![]()
Called to be We
Guest Commentary
By Meredith Gould
Words both reflect and shape faith; they have featured big during our synod process. Take, for example, our insistence that in all our communications the word “process” follow the word “synod.” Remove “process” as a modifier and it would seem as if the synod is a finite event. There is much more than a nice bit of wordsmithing going on here.
To participants, it becomes more obvious every day that our synod is anything but a finite event in the life of our diocese. Each phase of our synod process reveals that there’s more to know and learn about being church. There will be much to do in the years ahead.
Who will be doing all this future work? We will.
But now it looks like the word “we” needs to be more clearly defined. This became apparent when recently and not for the first time, a lay participant asked with all sincerity, “Will they do anything?”
I find this somewhat astonishing for any number of reasons. First, the we-ness of our faith is established through the foundational sacrament of Baptism. The Catechism of the Catholic Church teaches us that, “The whole community of believers is . . . priestly. The faithful exercise their baptismal priesthood through their participation, each according to his own vocation, in Christ’s mission as priest, prophet, and king.” (CCC 1546).
Our we-ness is manifest in The Nicene Creed which starts, of course, with the glorious assertion that, “We believe. . .” And, our understanding of what it means to be “one holy catholic and apostolic Church” must be understood as something we are called to be and do.

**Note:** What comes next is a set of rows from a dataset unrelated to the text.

(* ===== verification/Asn1Facts.v ===== *)
(** * Facts about the asn1 library

    Element trees without sharing, the addresses of a heap that represent them, the encodings of
    tag numbers and lengths and their readers, the encoder against a one-pass definition
    of DER, and the decoder. *)

From Stdlib Require Import Sorted Permutation Ascii.
From S2P Require Import Prelude GoInt GoSort Utf8 Strconv Limits Types Value Strings StringsFacts Asn1.
Open Scope string_scope.
Open Scope list_scope.
Open Scope Z_scope.
Open Scope go_scope.

(** ** Bits *)

(** A test of all numbers of a small range. *)
Lemma below_all (n : nat) (f : Z -> bool) : forallb f (seqZ 0 (Z.of_nat n)) = true -> forall z, 0 <= z < Z.of_nat n -> f z = true.
Proof. intros H z Hz. rewrite forallb_forall in H. apply H, list_elem_of_In, elem_of_seqZ. lia. Qed.

Lemma uint64_id n : 0 <= n < 2 ^ 64 -> uint64 n = n.
Proof. apply Z.mod_small. Qed.

Lemma land_127 n : Z.land n 127 = n mod 128.
Proof. apply (Z.land_ones n 7). lia. Qed.
Lemma land_255 n : Z.land n 255 = n mod 256.
Proof. apply (Z.land_ones n 8). lia. Qed.
Lemma uint8_255 n : uint8 (Z.land n 255) = n mod 256.
Proof. rewrite land_255. unfold uint8. apply Z.mod_mod. lia. Qed.
Lemma uint8_127 n : uint8 (Z.land n 127) = n mod 128.
Proof. rewrite land_127. unfold uint8. pose proof (Z.mod_pos_bound n 128). rewrite Z.mod_small; lia. Qed.

(** The octets of a base-128 number: a continuation octet and a last one. *)
Lemma septet_cont s : 0 <= s < 128 -> Z.land (Z.lor 128 s) 127 = s /\ (Z.land (Z.lor 128 s) 128 =? 0) = false.
Proof.
  intros Hs. assert (((Z.land (Z.lor 128 s) 127 =? s) && negb (Z.land (Z.lor 128 s) 128 =? 0)) = true) as H.
  { apply (below_all 128 (fun s => (Z.land (Z.lor 128 s) 127 =? s) && negb (Z.land (Z.lor 128 s) 128 =? 0))); [by vm_compute | done]. }
  apply andb_prop in H as [H1%Z.eqb_eq H2%negb_true_iff]. done.
Qed.

Lemma septet_last s : 0 <= s < 128 -> Z.land s 127 = s /\ (Z.land s 128 =? 0) = true.
Proof.
  intros Hs. assert (((Z.land s 127 =? s) && (Z.land s 128 =? 0)) = true) as H.
  { apply (below_all 128 (fun s => (Z.land s 127 =? s) && (Z.land s 128 =? 0))); [by vm_compute | done]. }
  apply andb_prop in H as [H1%Z.eqb_eq H2]. done.
Qed.

Lemma septet_append v s : 0 <= v -> v * 128 + s < 2 ^ 64 -> 0 <= s < 128 ->
  Z.lor (uint64 (Z.shiftl v 7)) s = v * 128 + s.
Proof.
  intros Hv H Hs. rewrite uint64_id; [by apply (lor_low 7) | ]. rewrite Z.shiftl_mul_pow2 by done. lia.
Qed.

(** ** Base 128 *)

(** The continuation octets of the high part of a number. *)
Definition leading (fuel : nat) (v : Z) : list Z := rev (map (Z.lor 128) (base128Loop fuel v)).

Lemma leading_step fuel v : 0 < v -> leading (S fuel) v = leading fuel (v / 128) ++ [Z.lor 128 (v mod 128)].
Proof.
  intros Hv. unfold leading. cbn [base128Loop]. destruct (Z.ltb_spec 0 v); [ | lia].
  cbn [map rev]. by rewrite uint8_127, Z.shiftr_div_pow2.
Qed.

Lemma leading_0 fuel v : v <= 0 -> leading fuel v = [].
Proof. intros Hv. destruct fuel; [done | ]. unfold leading. cbn [base128Loop]. destruct (Z.ltb_spec 0 v); [lia | done]. Qed.

Lemma base128_split v : 0 <= v -> base128 v = leading 9 (v / 128) ++ [v mod 128].
Proof.
  intros Hv. unfold base128. destruct (Z.eqb_spec v 0) as [-> | ]; [done | ].
  change (base128Loop 10 v) with (if 0 <? v then uint8 (Z.land v 127) :: base128Loop 9 (Z.shiftr v 7) else []).
  destruct (Z.ltb_spec 0 v); [ | lia]. unfold continued, leading. cbn [rev]. by rewrite uint8_127, Z.shiftr_div_pow2.
Qed.

Lemma div128_pow f v : 0 <= v < 128 ^ Z.of_nat (S f) -> 0 <= v / 128 < 128 ^ Z.of_nat f.
Proof.
  rewrite Nat2Z.inj_succ, Z.pow_succ_r by lia. intros Hv. split; [apply Z.div_pos; lia | ].
  apply Z.div_lt_upper_bound; lia.
Qed.

Lemma highTag_leading fuel : forall v rest, 0 <= v < 128 ^ Z.of_nat fuel -> v <= maxTagNumber ->
  highTag 0 (leading fuel v ++ rest) = highTag v rest.
Proof.
  induction fuel as [ | fuel IH]; intros v rest Hv Hm.
  { replace v with 0 by (simpl in Hv; lia). done. }
  destruct (Z.eq_dec v 0) as [-> | Hn]; [by rewrite leading_0 | ].
  rewrite leading_step, <- app_assoc by lia. pose proof (Z.div_mod v 128 ltac:(lia)). pose proof (Z.mod_pos_bound v 128 ltac:(lia)).
  pose proof (Z.div_pos v 128 ltac:(lia) ltac:(lia)). cbn [app].
  rewrite IH; [ | by apply div128_pow | lia]. cbn [highTag].
  destruct (septet_cont (v mod 128)) as [-> ->]; [lia | ]. change maxTagNumber with 16777216 in *.
  rewrite septet_append by lia. replace (v / 128 * 128 + v mod 128) with v by lia.
  destruct (Z.ltb_spec 16777216 v); [lia | done].
Qed.

Lemma highTag_base128 v rest : 0 <= v <= maxTagNumber -> highTag 0 (base128 v ++ rest) = Ok (v, rest).
Proof.
  intros Hv. rewrite base128_split, <- app_assoc by lia. pose proof (Z.div_mod v 128 ltac:(lia)).
  pose proof (Z.mod_pos_bound v 128 ltac:(lia)). pose proof (Z.div_pos v 128 ltac:(lia) ltac:(lia)).
  change maxTagNumber with 16777216 in *. rewrite highTag_leading by (change maxTagNumber with 16777216; lia). cbn [app highTag].
  destruct (septet_last (v mod 128)) as [-> ->]; [lia | ]. rewrite septet_append by lia.
  replace (v / 128 * 128 + v mod 128) with v by lia. change maxTagNumber with 16777216.
  destruct (Z.ltb_spec 16777216 v); [lia | done].
Qed.

Lemma decodeArcs_leading fuel : forall v rest, 0 < v < 128 ^ Z.of_nat fuel -> v <= maxOIDArc -> forall b,
  decodeArcs 0 b (leading fuel v ++ rest) = decodeArcs v true rest.
Proof.
  induction fuel as [ | fuel IH]; intros v rest Hv Hm b; [simpl in Hv; lia | ].
  rewrite leading_step, <- app_assoc by lia. pose proof (Z.div_mod v 128 ltac:(lia)). pose proof (Z.mod_pos_bound v 128 ltac:(lia)).
  pose proof (Z.div_pos v 128 ltac:(lia) ltac:(lia)). change maxOIDArc with 144115188075855871 in *. cbn [app].
  assert (Hstep : forall b, decodeArcs (v / 128) b (Z.lor 128 (v mod 128) :: rest) = decodeArcs v true rest).
  { intros b'. cbn [decodeArcs]. change maxOIDArc with 144115188075855871. destruct (Z.ltb_spec 144115188075855871 (v / 128)); [lia | ].
    destruct (septet_cont (v mod 128)) as [-> ->]; [lia | ]. rewrite septet_append by lia.
    by replace (v / 128 * 128 + v mod 128) with v by lia. }
  destruct (Z.eq_dec (v / 128) 0) as [E | ]; [rewrite E in *; rewrite leading_0 by lia; apply Hstep | ].
  rewrite IH; [apply Hstep | | lia]. pose proof (div128_pow fuel v). lia.
Qed.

I would suggest that Christian faith demands that we abandon the notion of “they” and that the synod process is, among other things, revealing the radical difficulty of doing so. The real question is not whether they, presumably defined as clergy, diocesan officials and synod delegates, will respond to what the people of God have to say throughout the synod process, but whether we will. Will we?
Meredith Gould, Ph.D., who writes about Catholic culture and tradition, also coordinates synod communications for the Diocese of Metuchen and produces a quarterly newsletter for St. Charles Borromeo Parish, Skillman. She is currently working on a book about the Jewish roots of the sacraments of initiation.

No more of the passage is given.